At eight o'clock in the morning, American flags lined the parking lot and the entrance to the pool, with banners hanging from the doorway. Red, white, and blue stars hung from the umbrellas on tables. A boy handed out patriotic leis to the swimmers. Delicious smells wafted from the tables of food, carrying the murmur of conversations with it. A long line formed from the crepes stand, and stretched well across the pavement. The announcer gave a speech about Andrew Sipple and Memorial Day, and then everyone sang “The Star-Spangled Banner.” The announcer called the names of the swimmers, young and old, as they lined up at their starting blocks. A horn blew and, in a flurry of arms, legs, and water, the swimmers were off. Little boys doggy-paddled beside old men who were breast-stroking. Teenagers swiftly displayed the crawl-stroke, executing fluid somersault turns as they reached each end of the pool. After a couple laps, they pulled themselves out of the water, greeted with applause, and the next group of swimmers waited for the horn. Spectators chattered at their tables, watching the swimmers while they waited for their food.

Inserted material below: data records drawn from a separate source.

(** * Second_Brain: the chunker of [IngestAgent] and the lexical fallback
      ranker of [RetrieverAgent]

    A shallow embedding of [src/agents/ingest_agent.py] and of
    [RetrieverAgent._local_text_search] in [src/agents/retriever_agent.py].

    Conventions of the embedding.
    - A Python [str] is the list of its code points, [str := list N].
      Whitespace ([str.isspace], [\s]) is modelled on all of Unicode; the
      tables of [str.lower] and of [\w], which only the ranker uses, are
      those of the code points below 256.
    - Python integers are [Z]; [len] is [Z.of_nat (length _)].
    - A loop that need not terminate runs on fuel and returns [None] when the
      fuel is used up before the loop condition fails.
    - [uuid.uuid4()] only feeds the ["id"] string of a chunk; the record of the
      model keeps the deterministic components of that string
      ([source_id], [chunk_index]) and leaves the random suffix out.

    The file also embeds what surrounds these two: [process_file_bytes] and
    [detect_file_type_from_bytes] ([src/utils/file_parsers.py]),
    [EmbeddingAgent._hash_to_vector], the dictionaries that
    [VectorTool.upsert] and [VectorTool.search] build,
    [RetrieverAgent.retrieve], [RAGAgent] and the two entry points of
    [RootAgent].
    - The dictionaries passed between the agents are association lists
      from keys to values that are [None], a string or an integer.
    - What comes from outside the program is a parameter of the model: the
      pages that the PDF parser extracts, the decoded text of a file, the MD5
      digest, the answer of the vector store, and whether a call of [upsert]
      or the writing of a chunk file returns or raises.
    - A call ends with a value, with an exception, or (on exhausted fuel) not
      at all: [run] where all three occur, [option] where only the first
      two do. *)

From Stdlib Require Import Ascii String.
From Stdlib Require Import List ZArith Lia Bool Arith.
From Stdlib Require Import Sorted Permutation DecimalString.
Import ListNotations.

Set Implicit Arguments.
Set Warnings "-notation-for-abbreviation".

(** A character is its code point. *)
Definition char := N.

Definition str := list char.

(** Literals: [lit "abc"] is the Python string ['abc']. *)
Definition lit (s : string) : str := map N_of_ascii (list_ascii_of_string s).

(** ** Python's string primitives *)
Module Py.

Definition len (s : str) : Z := Z.of_nat (length s).

(** [str.isspace] of one character, which is also the class [\s] of [re] on
    [str] patterns and the set that [str.strip] removes: U+0009 to U+000D,
    U+001C to U+0020, U+0085, U+00A0, U+1680, U+2000 to U+200A, U+2028,
    U+2029, U+202F, U+205F and U+3000. *)
Definition isspace (c : char) : bool :=
  (((9 <=? c) && (c <=? 13)) || ((28 <=? c) && (c <=? 32))
   || (c =? 133) || (c =? 160) || (c =? 5760)
   || ((8192 <=? c) && (c <=? 8202))
   || (c =? 8232) || (c =? 8233) || (c =? 8239) || (c =? 8287)
   || (c =? 12288))%N.

(** U+0020 *)
Definition space : char := 32%N.

Definition is_space_char (c : char) : bool := N.eqb c space.

(** The truth value of a string: [if s]. *)
Definition truthy (s : str) : bool :=
  match s with [] => false | _ :: _ => true end.

Fixpoint lstrip (s : str) : str :=
  match s with
  | [] => []
  | c :: s' => if isspace c then lstrip s' else s
  end.

Definition rstrip (s : str) : str := rev (lstrip (rev s)).

(** [s.strip()] *)
Definition strip (s : str) : str := rstrip (lstrip s).

(** [" ".join(l)] *)
Fixpoint join (l : list str) : str :=
  match l with
  | [] => []
  | [x] => x
  | x :: rest => x ++ space :: join rest
  end.

(** Index normalisation of slices and of the [start], [end] arguments of
    [str.rfind]: a negative index counts from the end, and the result is
    clipped to [0 .. n]. *)
Definition clip (n i : Z) : Z :=
  if (i <? 0)%Z then Z.max 0 (i + n) else Z.min i n.

(** [s[i:j]] *)
Definition slice (s : str) (i j : Z) : str :=
  let a := clip (len s) i in
  let b := clip (len s) j in
  firstn (Z.to_nat (b - a)) (skipn (Z.to_nat a) s).

(** Position of the last SPACE of a list, if any. *)
Fixpoint rindex_space (s : str) : option nat :=
  match s with
  | [] => None
  | c :: s' =>
      match rindex_space s' with
      | Some j => Some (S j)
      | None => if is_space_char c then Some 0%nat else None
      end
  end.

(** [s.rfind(" ", i, j)] *)
Definition rfind_space (s : str) (i j : Z) : Z :=
  let a := clip (len s) i in
  match rindex_space (slice s i j) with
  | Some k => (a + Z.of_nat k)%Z
  | None => (-1)%Z
  end.

(** [str.lower] of one character (code points below 256: the ASCII capitals
    and the capitals of Latin-1, U+00D7 excepted). *)
Definition lower_char (c : char) : char :=
  if (((65 <=? c) && (c <=? 90))
      || ((192 <=? c) && (c <=? 222) && negb (c =? 215)))%N
  then (c + 32)%N else c.

Definition lower (s : str) : str := map lower_char s.

Fixpoint startswith (s sub : str) : bool :=
  match sub, s with
  | [], _ => true
  | _ :: _, [] => false
  | a :: sub', b :: s' => N.eqb a b && startswith s' sub'
  end.

(** The scan of [str.count] for a non-empty [sub]: [skip] characters are
    still covered by the occurrence found last, so that occurrences do not
    overlap. *)
Fixpoint count_scan (sub : str) (skip : nat) (s : str) : nat :=
  match s with
  | [] => 0
  | _ :: s' =>
      match skip with
      | S k => count_scan sub k s'
      | O => if startswith s sub
             then S (count_scan sub (length sub - 1) s')
             else count_scan sub 0 s'
      end
  end.

(** [s.count(sub)]; the empty string occurs [len(s) + 1] times. *)
Definition count (s sub : str) : nat :=
  match sub with
  | [] => S (length s)
  | _ :: _ => count_scan sub 0 s
  end.

(** The class [\w] of [re] on [str] patterns, for code points below 256. *)
Definition isword (c : char) : bool :=
  (((48 <=? c) && (c <=? 57)) || ((65 <=? c) && (c <=? 90)) || (c =? 95)
   || ((97 <=? c) && (c <=? 122))
   || (c =? 170) || (c =? 178) || (c =? 179) || (c =? 181) || (c =? 185)
   || (c =? 186) || ((188 <=? c) && (c <=? 190))
   || ((192 <=? c) && (c <=? 214)) || ((216 <=? c) && (c <=? 246))
   || ((248 <=? c) && (c <=? 255)))%N.

(** [re.findall(r"\w+", s)]: the maximal runs of word characters; [acc] is
    the current run, reversed. *)
Fixpoint findall_scan (acc : str) (s : str) : list str :=
  match s with
  | [] => if truthy acc then [rev acc] else []
  | c :: s' =>
      if isword c then findall_scan (c :: acc) s'
      else (if truthy acc then [rev acc] else []) ++ findall_scan [] s'
  end.

Definition findall_words (s : str) : list str := findall_scan [] s.

End Py.

(** ** [ingest_agent.py] *)
Module Ingest.
Import Py.
Local Open Scope Z_scope.

(** A chunk dictionary: ["text"] and the four entries of ["meta"]. *)
Record chunk : Type := mk_chunk {
  text : str;
  source_id : str;
  chunk_index : Z;
  page : option Z;
  char_len : Z
}.

(** [(?<=[.!?])]: the characters allowed just before a split point,
    U+002E, U+0021 and U+003F. *)
Definition is_terminator (c : char) : bool :=
  (N.eqb c 46 || N.eqb c 33 || N.eqb c 63)%N.

(** [_SENTENCE_SPLIT_RE.split(s)] for the pattern [(?<=[.!?])\s+], as a
    left-to-right scan.  [in_sep] says that the scan is inside a match of
    [\s+]; [after_term] that the previous character is one of [.!?]; [acc]
    holds the current piece, reversed.  A match starts at a whitespace
    character preceded by a terminator and extends over the whole run of
    whitespace; the pieces between the matches are returned, the last one
    included even when it is empty. *)
Fixpoint re_split_scan (in_sep after_term : bool) (acc : str) (s : str)
  : list str :=
  match s with
  | [] => [rev acc]
  | c :: s' =>
      if isspace c then
        if in_sep then re_split_scan true false acc s'
        else if after_term then rev acc :: re_split_scan true false [] s'
        else re_split_scan false false (c :: acc) s'
      else re_split_scan false (is_terminator c) (c :: acc) s'
  end.

Definition re_split (s : str) : list str := re_split_scan false false [] s.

My first job of the morning was carrying plates and serving food, such as crepes, pancakes, fruit and coffee. After a while, I was stationed behind the tables where I helped take care of clean-up, answered questions about the food, and met plenty of new people. It was wonderful to see how many people came to contribute in any way they could, even if it was just buying breakfast. I learned that communities have a way of coming together and working as a team to make something like this event possible. People brought food, lent tables, and gave up their morning to help out. In a way, this is like TaeKwonDo. The TaeKwonDo family, made up of the instructors and their students, work together to make Johnsons' Tiger Rock fuctional. Without the instructors, who take the time to teach the students, the school would crumble. Similarly, the students need to be there to pay the money that keeps the school from going broke. At the Memorial Day event, the adults showed the volunteers what to do, and the participants paid the money that supported the project. Also, the Tiger Rock family often establishes volunteer work that benefits the community, just like this fundraiser.

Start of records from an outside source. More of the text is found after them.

Lemma repeat_greedy_inv p (k : cont) s : ∀ n prev cap x,
  repeat_greedy p k n prev s cap = Some x →
  ∃ prev' s' cap', k prev' s' cap' = Some x ∧ length s' ≤ length s.
Proof.
  induction s as [|c s IH]; intros n prev cap x; simpl.
  - destruct n; [|done]. intros Hk. by exists prev, [], cap.
  - destruct (p c).
    + destruct (repeat_greedy p k (pred n) (Some c) s cap) as [r|] eqn:Hr.
      * intros [= <-]. destruct (IH _ _ _ _ Hr) as (prev' & s' & cap' & Hk & Hlen).
        exists prev', s', cap'. split; [done|]. simpl. lia.
      * destruct n; [|done]. intros Hk. by exists prev, (c :: s), cap.
    + destruct n; [|done]. intros Hk. by exists prev, (c :: s), cap.
Qed.

(** A match hands to its continuation a suffix no longer than the text
    it started from. *)
Lemma rmatch_inv r : ∀ (k : cont) prev s cap x,
  rmatch r k prev s cap = Some x →
  ∃ prev' s' cap', k prev' s' cap' = Some x ∧ length s' ≤ length s.
Proof.
  induction r as [| |p|r1 IH1 r2 IH2|r IH|p n|r IH]; intros k prev s cap x; simpl.
  - intros Hk. by exists prev, s, cap.
  - destruct (at_boundary prev s); [|done]. intros Hk. by exists prev, s, cap.
  - destruct s as [|c s]; [done|]. destruct (p c); [|done].
    intros Hk. exists (Some c), s, cap. split; [done|]. simpl. lia.
  - intros H1. destruct (IH1 _ _ _ _ _ H1) as (p1 & s1 & c1 & H2 & Hl1).
    destruct (IH2 _ _ _ _ _ H2) as (p2 & s2 & c2 & Hk & Hl2).
    exists p2, s2, c2. split; [done|lia].
  - destruct (rmatch r k prev s cap) as [y|] eqn:Hr.
    + intros [= <-]. by apply IH in Hr.
    + intros Hk. by exists prev, s, cap.
  - apply repeat_greedy_inv.
  - intros Hr. destruct (IH _ _ _ _ _ Hr) as (p1 & s1 & c1 & Hk & Hl).
    by exists p1, s1, (Some (take (length s - length s1) s)).
Qed.

(** A match of [DOI_PATTERN] captures a text that starts with [10.] *)
Lemma doi_match_prefix prev s cap :
  rmatch RssParser.DOI_PATTERN accept prev s None = Some cap →
  ∃ l, cap = Some ("1" :: "0" :: "." :: l)%char.
Proof.
  unfold RssParser.DOI_PATTERN. simpl.
  destruct (at_boundary prev s); [|done].
  destruct s as [|c1 [|c2 [|c3 s3]]]; simpl; try done;
    repeat (case_bool_decide; simpl; try done).
  subst. intros Hm. apply repeat_greedy_inv in Hm as (p1 & s1 & cap1 & Hm & Hl1).
  simpl in Hm. destruct s1 as [|c s1]; [done|]. destruct (bool_decide _); [|done].
  apply repeat_greedy_inv in Hm as (p2 & s2 & cap2 & Hm & Hl2).
  destruct (at_boundary p2 s2); [|done].
  unfold accept in Hm. injection Hm as <-.
  replace (S (S (S (length s3))) - length s2)
    with (S (S (S (length s3 - length s2)))) by (simpl in *; lia).
  simpl. eauto.
Qed.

The event, organized by the family of Andrew Sipple, was held in honor of the fallen, neighborhood soldier. It raised money to erect a memorial bench to remember Andrew. Donations were also collected for TAPS, Tragedy Assistance Program for Survivors, a program that aids military families who lose a loved one in the military service. It is important not to forget the survivors, as well as the fallen heroes. The families who have suffered are in great need, and TAPS is there to help, along with the community. Funds were raised by selling breakfast for the neighborhood and by sponsoring swimmers who swam laps down the pool, a paired event called Laps for TAPS.
I think this was my favorite black belt project so far. Not only was it community service, it was on Memorial Day, a holiday honoring fallen soldiers who have made the ultimate sacrifice for our country. Most people only think of Memorial Day as the day when the pool opens, or a day off from school, but this event reminded us of the true importance of the holiday.
This holiday gives us a chance, or reminds us, to remember all the people who have given their lives in order to protect our country and preserve our freedom. Such sacrifice should be honored and remembered, and it was my honor to serve the families of those who have served our country.